-- Task requirements --
Once you reach the line that contains "Some (mk_frame (code", retype it and every line after it exactly, ending with the last line of the entries.

(Stored data entries)
Inductive happening :=
  | Walks | InitTimer | CloseTimer
  | Resized (size : Z * Z)
  | ClickMascot | CloseChat | Hovers (b : bool)
  | PanelLoaded (stamp random : jsstr)
  | InPanel (e : event).

Section Mascot.
Context (thrown : storage → jsstr).

(** [onNewResponse] is called by the panel. *)
Definition is_news (e : effect) : bool := match e with NewResponse => true | _ => false end.

Definition in_panel (e : event) (p : panel) (m : mascot) : mascot :=
  let w := step thrown (mk_world p (local m) []) e in
  with_chat (hasNewResponse m || existsb is_news (log w)) (Some (panel_of w)) (store w) m.

Definition happens (m : mascot) (h : happening) : mascot :=
  match h with
  | Walks => if stepTimer m then walkStep m else m
  | InitTimer => if initTimer m then with_timers false (closeTimer m) (startIdle m) else m
  | CloseTimer => if closeTimer m then with_timers (initTimer m) false (startIdle m) else m
  | Resized size => startIdle (with_window size m)
  | ClickMascot => setChatOpen (negb (chatOpen m)) m
  | CloseChat => setChatOpen false m
  | Hovers b => with_hovered b m
  | PanelLoaded stamp random =>
      match chat m with
      | None =>
          if chatMounted m
          then with_chat (hasNewResponse m)
                 (Some (panel_of (mounted stamp random (window m).1 (chatOpen m) (local m)))) (local m) m
          else m
      | Some _ => m
      end
  | InPanel e =>
      match e, chat m with
      | Shows _, _ | _, None => m
      | _, Some p => if on_markup e && negb (visible p) then m else in_panel e p m
      end
  end.

Definition goes (m : mascot) (l : list happening) : mascot := fold_left happens l m.
End Mascot.

(** As it is mounted: the timers of both effects run. *)
Definition appears (size : Z * Z) (s : storage) : mascot :=
  mk_mascot size (getBasePoint size) false false true true false false false false None s.

Definition showHint (m : mascot) : bool := hovered m && negb (chatOpen m).
Definition showRedDot (m : mascot) : bool := hasNewResponse m && negb (chatOpen m).

(** ** The frame of a chart *)

Record frame := mk_frame { code : jsstr; debouncedCode : jsstr; loaded : bool; height : num }.

Definition open_frame (c : jsstr) : frame := mk_frame c c false (num_of_Z 480).

(** A message to the window; [own] says whether it comes from this frame. *)
Definition frame_message (data : value) (own : bool) (f : frame) : option frame :=
  if strict_eq (opt_read (u "type") data) (VStr (u "clawd-html-height")) && own then
    h ← to_number (value_or (opt_read (u "height") data) (VNum (num_of_Z 0)));
    Some (mk_frame (code f) (debouncedCode f) true
      (math_min (nadd (math_max h (num_of_Z 360)) (num_of_Z 16)) (num_of_Z 960)))
  else Some f.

-- Exercise output --
    Some (mk_frame (code f) (debouncedCode f) true
      (math_min (nadd (math_max h (num_of_Z 360)) (num_of_Z 16)) (num_of_Z 960)))
  else Some f.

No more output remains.